Pokemon_Tea_Sea_Jee said:


> GTA V on PC can not be played without an Internet connection at all times?
> 
> Or is it just for the initial startup? Second case isn't great but isn't a deal breaker like the first case.


I’m hoping it’s just the initial setup. I’ll find out more when I get home from work.


----------



## Dvdxploitr (May 15, 2020)

I have been meaning to get GTA V on PC for awhile but just kept putting it off.  I bought it on PS3 when it came out...then I bought it again on PS4....didn't really want to buy it again so this was perfect for me!  Also with their Epic Mega Sale, they are giving out $10 coupons for games $14.99 and up including games already marked down.  I got The Crew 2 for $4.99...regular price was $59.99, on sale for $14.99 and $10 coupon dropped it down to $4.99.  The coupon is still valid for another game as well.  So as long as the game is $14.99 or higher, you can get $10 off even its on sale.


----------



## Pokemon_Tea_Sea_Jee (May 15, 2020)

Dvdxploitr said:


> I have been meaning to get GTA V on PC for awhile but just kept putting it off.  I bought it on PS3 when it came out...then I bought it again on PS4....didn't really want to buy it again so this was perfect for me!  Also with their Epic Mega Sale, they are giving out $10 coupons for games $14.99 and up including games already marked down.  I got The Crew 2 for $4.99...regular price was $59.99, on sale for $14.99 and $10 coupon dropped it down to $4.99.  The coupon is still valid for another game as well.  So as long as the game is $14.99 or higher, you can get $10 off even its on sale.

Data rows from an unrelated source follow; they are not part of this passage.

(** * Corpus loader and chat route of [app.py]: a shallow embedding

    The program is a Flask application.  At import time it scans the
    working directory for JSON files, renders each one to text
    ([load_and_parse_json], [load_survey_json]), joins the blocks into one
    context string ([load_context]) and serves one route ([chat]) that
    forwards a message to a completion client.

    Python values produced by [json.load] are embedded as the inductive
    type [json]; Python's [str] is a list of Unicode code points;
    exceptions and [print] are made explicit by a small monad that carries
    the emitted events next to a result that is either a value or a raised
    exception.

    What the embedding takes for granted: the operating system is POSIX
    (path separator [/]); the files do not change while the loader runs,
    so that reading a path twice gives the same result; [print] does not
    raise; the limits of the interpreter (recursion depth, memory) are
    never reached.  Where the path of the working directory is itself a
    glob pattern, what [glob] matches lies in other directories and is a
    component of the file system that the model takes as given. *)

From Stdlib Require Import Ascii String List ZArith NArith Bool Lia.
From Stdlib Require Import Permutation Sorted DecimalString.
Import ListNotations.
(** * Signaling relay: rooms, admission, relay, cleanup and rate limiting

    A shallow embedding of the two signaling servers of the repository,
    [src/server-deno.js] (the Deno server) and the Node server built on
    express and [ws].  Both keep a registry [rooms] of rooms with one
    [sender] and one [receiver] slot, annotate every socket with
    [roomId] and [role], and limit the message rate per socket.  The two
    files share [touchRoom], [getRoom], [send], [cleanupSocket] and the
    join branch; they differ in the texts of their error messages and in
    the relay branch ([offer], [answer], [ice]).

    Handlers are synchronous, so a handler run is one function from the
    state to the next state and the list of transport calls it makes.  The
    state holds the [rooms] map, the sockets with their annotations and
    [readyState], and the [rateLimit] map.  A run reads [Date.now()] as one
    value [t].  The Node server closes a connection whose path is not [/ws]
    before any handler is attached; such sockets never produce an event. *)

From Stdlib Require Import ZArith.
From stdpp Require Import gmap strings list fin_maps.

Local Open Scope Z_scope.

(** ** JavaScript values seen by the handlers *)

(** The fields of a parsed message are arbitrary JSON values.  The handlers
    test them for truthiness, compare them with [===] and use them as [Map]
    keys.  A number is represented by an integer code, [0] being the falsy
    one (JSON text denotes no NaN); an array or object is represented by
    its reference, since [===] and [Map] compare those by identity. *)
Inductive value : Type :=
| VUndefined
| VNull
| VBool (b : bool)
| VNumber (n : Z)
| VString (s : string)
| VObject (ref : nat).

#[global] Instance value_eq_dec : EqDecision value.
Proof. solve_decision. Defined.

Definition value_to_sum (v : value) : unit + unit + bool + Z + string + nat :=
  match v with
  | VUndefined => inl (inl (inl (inl (inl tt))))
  | VNull => inl (inl (inl (inl (inr tt))))
  | VBool b => inl (inl (inl (inr b)))
  | VNumber n => inl (inl (inr n))
  | VString s => inl (inr s)
  | VObject r => inr r
  end.

Definition value_of_sum (x : unit + unit + bool + Z + string + nat) : value :=
  match x with
  | inl (inl (inl (inl (inl _)))) => VUndefined
  | inl (inl (inl (inl (inr _)))) => VNull
  | inl (inl (inl (inr b))) => VBool b
  | inl (inl (inr n)) => VNumber n
  | inl (inr s) => VString s
  | inr r => VObject r
  end.

#[global] Instance value_countable : Countable value.
Proof.
  apply (inj_countable' value_to_sum value_of_sum).
  intros []; reflexivity.
Defined.

(** [Boolean(v)], the test behind [!v], [v && ...] and [filter(Boolean)]. *)
Definition truthy (v : value) : bool :=
  match v with
  | VUndefined | VNull => false
  | VBool b => b
  | VNumber n => negb (n =? 0)
  | VString s => negb (String.eqb s "")
  | VObject _ => true
  end.

(** [a === b] on values. *)
Definition strict_eq (a b : value) : bool := bool_decide (a = b).

(** ** Data model *)

(** [WebSocket.readyState]; [CONNECTING] never reaches a handler. *)
Inductive ready_state : Type := OPEN | CLOSING | CLOSED.

#[global] Instance ready_state_eq_dec : EqDecision ready_state.
Proof. solve_decision. Defined.

(** A socket as the handlers see it: the two properties [ws.roomId] and
    [ws.role] the join branch attaches, and the transport's [readyState]. *)
Record socket : Type := Socket {
  ws_roomId : value;
  ws_role : value;
  ws_readyState : ready_state
}.

(** A room object [{ sender, receiver, token, touchedAt }]; a slot is
    [null] ([None]) or a socket reference. *)
Record room : Type := Room {
  sender : option nat;
  receiver : option nat;
  token : value;
  touchedAt : Z
}.

#[global] Instance socket_eq_dec : EqDecision socket.
Proof. solve_decision. Defined.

How many times is the coupon valid?

So you get to use $10 off more than once?


----------



## tranceology3 (May 16, 2020)

Pokemon_Tea_Sea_Jee said:


> How many times is the coupon valid?
> 
> So you get to use $10 off more than once?

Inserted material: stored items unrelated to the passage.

Lemma is_key_join (a b : string) :
  is_key a = true -> is_key b = true -> a <> "" -> b <> "" ->
  is_key (a ++ String "/" b) = true.
Proof.
  intros Ha Hb Hna Hnb.
  apply is_key_spec in Ha as (Hba & Hsa & Hea & Hda & Hdota).
  apply is_key_spec in Hb as (Hbb & Hsb & Heb & Hdb & Hdotb).
  apply is_key_spec. repeat split.
  - rewrite has_backslash_app. simpl. rewrite Hba, Hbb. reflexivity.
  - destruct a as [|x a]; [contradiction|]. exact Hsa.
  - rewrite ends_with_slash_app. destruct b as [|y b]; [contradiction|]. exact Heb.
  - apply has_double_slash_join; assumption.
  - rewrite split_slash_app, existsb_app, Hdota, Hdotb. reflexivity.
Qed.

(** X5: two non-empty keys joined by a slash form a key, which
    [normalize_path] returns unchanged. *)
Theorem normalize_path_join (a b : string) :
  is_key a = true -> is_key b = true -> a <> "" -> b <> "" ->
  normalize_path (PathStr (a ++ String "/" b)) = Ok (a ++ String "/" b).
Proof.
  intros Ha Hb Hna Hnb. apply normalize_path_key, is_key_join; assumption.
Qed.

Lemma normalize_path_join_witness :
  normalize_path (PathStr "group/array/c/0") = Ok "group/array/c/0".
Proof.
  apply (normalize_path_join "group/array" "c/0");
    [reflexivity | reflexivity | discriminate | discriminate].
Defined.

Lemma split_slash_tail_nonempty (s : string) :
  ends_with_slash s = false -> has_double_slash s = false ->
  Forall (fun seg => seg <> "") (tail (split_slash s)).
Proof.
  induction s as [|c s IH]; intros He Hd; [constructor|].
  destruct s as [|c' s'].
  - simpl in *. rewrite He. constructor.
  - change (ends_with_slash (String c' s') = false) in He.
    change (is_slash c && is_slash c' || has_double_slash (String c' s') = false) in Hd.
    apply orb_false_iff in Hd as [Hcc Hd]. specialize (IH He Hd).
    change (split_slash (String c (String c' s')))
      with (if is_slash c then EmptyString :: split_slash (String c' s')
            else match split_slash (String c' s') with
                 | seg :: segs => String c seg :: segs
                 | [] => [String c EmptyString]
                 end).
    destruct (is_slash c) eqn:Hc.
    + simpl in Hcc. cbn [tail].
      pose proof (split_slash_not_nil (String c' s')) as Hne.
      destruct (split_slash (String c' s')) as [|seg segs] eqn:Hsp; [contradiction|].
      constructor; [|exact IH].
      simpl in Hsp. rewrite Hcc in Hsp.
      destruct (split_slash s'); injection Hsp as <- _; discriminate.
    + destruct (split_slash (String c' s')) as [|seg segs]; [constructor | exact IH].
Qed.

(** X6: every segment of a non-empty normalized path is non-empty. *)
Theorem normalize_path_segments_nonempty (path : path_arg) (r : string) :
  normalize_path path = Ok r -> r <> "" ->
  Forall (fun seg => seg <> "") (split_slash r).
Proof.
  intros H Hr. apply normalize_path_is_key, is_key_spec in H
    as (_ & Hs & He & Hd & _).
  pose proof (split_slash_tail_nonempty r He Hd) as Htl.
  destruct r as [|c r']; [contradiction|].
  simpl in Hs, Htl |- *. rewrite Hs in Htl |- *.
  destruct (split_slash r') as [|seg segs]; simpl in Htl.
  - constructor; [discriminate | constructor].
  - constructor; [discriminate | exact Htl].
Qed.

Lemma normalize_path_segments_nonempty_witness :
  Forall (fun seg => seg <> "") (split_slash "a/b/c").
Proof.
  apply (normalize_path_segments_nonempty (PathStr "//a\\b///c/") "a/b/c");
    [reflexivity | discriminate].
Defined.

Lemma decode_ascii_outcome (b : bytes) :
  match decode_ascii b with
  | Ok _ => Forall (fun x => ~ non_ascii x) b
  | Raise e => e = UnicodeDecodeError /\ Exists non_ascii b
  end.
Proof.
  induction b as [|x b IH]; simpl; [constructor|].
  destruct (N.ltb_spec (Byte.to_N x) 128) as [Hlt | Hge].
  - destruct (decode_ascii b) as [s | e]; simpl.
    + constructor; [unfold non_ascii; lia | exact IH].
    + destruct IH as [-> Hex]. split; [reflexivity|]. apply Exists_cons_tl, Hex.
  - split; [reflexivity|]. apply Exists_cons_hd. exact Hge.
Qed.

(** X7: [normalize_path] raises only [TypeError] (an argument of another
    type), [UnicodeDecodeError] (bytes with a byte of 128 or above) or
    [ValueError] (a [.] or [..] segment in the cleaned path), each in that
    case only. *)
Theorem normalize_path_errors (path : path_arg) (e : exn) :
  normalize_path path = Raise e ->
  (e = TypeError /\ exists type_name, path = PathOther type_name) \/
  (e = UnicodeDecodeError /\ exists b, path = PathBytes b /\ Exists non_ascii b) \/
  (e = ValueError /\ exists s0 seg,
      coerce_path path = Ok s0 /\ In seg (split_slash (clean_path s0)) /\
      (seg = "." \/ seg = "..")).
Proof.
  unfold normalize_path. destruct (coerce_path path) as [s0 | e0] eqn:Hco; simpl.
  - destruct (existsb is_dot_segment (split_slash (clean_path s0))) eqn:Hdot;
      [|discriminate].
    intros [= <-]. right. right. split; [reflexivity|].
    apply existsb_exists in Hdot as (seg & Hin & Hseg).
    exists s0, seg. split; [reflexivity|]. split; [exact Hin|].
    unfold is_dot_segment in Hseg. apply orb_true_iff in Hseg as [H | H];
      apply String.eqb_eq in H; auto.
  - intros [= <-]. destruct path as [| b | s | s | t]; simpl in Hco;
      try discriminate.
    + right. left. pose proof (decode_ascii_outcome b) as Hb. rewrite Hco in Hb.
      destruct Hb as [-> Hex]. eauto.
    + left. injection Hco as <-. eauto.
Qed.

Lemma normalize_path_errors_witness :
  (UnicodeDecodeError = TypeError /\
     exists type_name, PathBytes [x61; xe9] = PathOther type_name) \/
  (UnicodeDecodeError = UnicodeDecodeError /\
     exists b, PathBytes [x61; xe9] = PathBytes b /\ Exists non_ascii b) \/
  (UnicodeDecodeError = ValueError /\ exists s0 seg,
      coerce_path (PathBytes [x61; xe9]) = Ok s0 /\
      In seg (split_slash (clean_path s0)) /\ (seg = "." \/ seg = "..")).
Proof.
  apply (normalize_path_errors (PathBytes [x61; xe9]) UnicodeDecodeError).
  reflexivity.
Defined.

Lemma lstrip_length (s : string) :
  (String.length (lstrip_slash s) <= String.length s)%nat.
Proof.
  induction s as [|c s IH]; simpl; [lia|]. destruct (is_slash c); simpl; lia.
Qed.

Lemma rstrip_length (s : string) :
  (String.length (rstrip_slash s) <= String.length s)%nat.
Proof.
  induction s as [|c s IH]; simpl; [lia|].
  destruct (rstrip_slash s) as [|a r]; [destruct (is_slash c)|]; simpl in *; lia.
Qed.

Lemma collapse_length (s : string) :
  (String.length (collapse_slashes s) <= String.length s)%nat.
Proof.
  induction s as [|c s IH]; [simpl; lia|].
  destruct s as [|c' s']; [simpl; lia|].
  rewrite collapse_cons2.
  destruct (is_slash c && is_slash c'); cbn [String.length] in *; lia.
Qed.

Lemma replace_backslash_length (s : string) :
  String.length (replace_backslash s) = String.length s.
Proof. induction s as [|c s IH]; simpl; congruence. Qed.

(** Normalization never lengthens a path. *)
Lemma normalize_path_length (s r : string) :
  normalize_path (PathStr s) = Ok r ->
  (String.length r <= String.length s)%nat.
Proof.
  unfold normalize_path. simpl.
  destruct (existsb is_dot_segment (split_slash (clean_path s))); [discriminate|].
  intros [= <-]. unfold clean_path, strip_slash.
  pose proof (collapse_length (rstrip_slash (lstrip_slash (replace_backslash s)))).
  pose proof (rstrip_length (lstrip_slash (replace_backslash s))).
  pose proof (lstrip_length (replace_backslash s)).
  pose proof (replace_backslash_length s). lia.
Qed.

Yup. I bought 5 games all on sale, used the $10 off 5 times, saved $50 total. Each game ended up being $5, $6, $6, $7, $10


----------



## Pokemon_Tea_Sea_Jee (May 16, 2020)

tranceology3 said:


> Yup. I bought 5 games all on sale, used the $10 off 5 times, saved $50 total. Each game ended up being $5, $6, $6, $7, $10


Nice nice. Epic should make that clearer. I got the coupon myself but I assumed as anyone would that it is for one purchase only. I also thought that you have to pay at least $14.99 after the coupon, not that the game has to be worth at least $14.99 before the coupon.

Epic Games Launcher is good but they need to explain themselves better.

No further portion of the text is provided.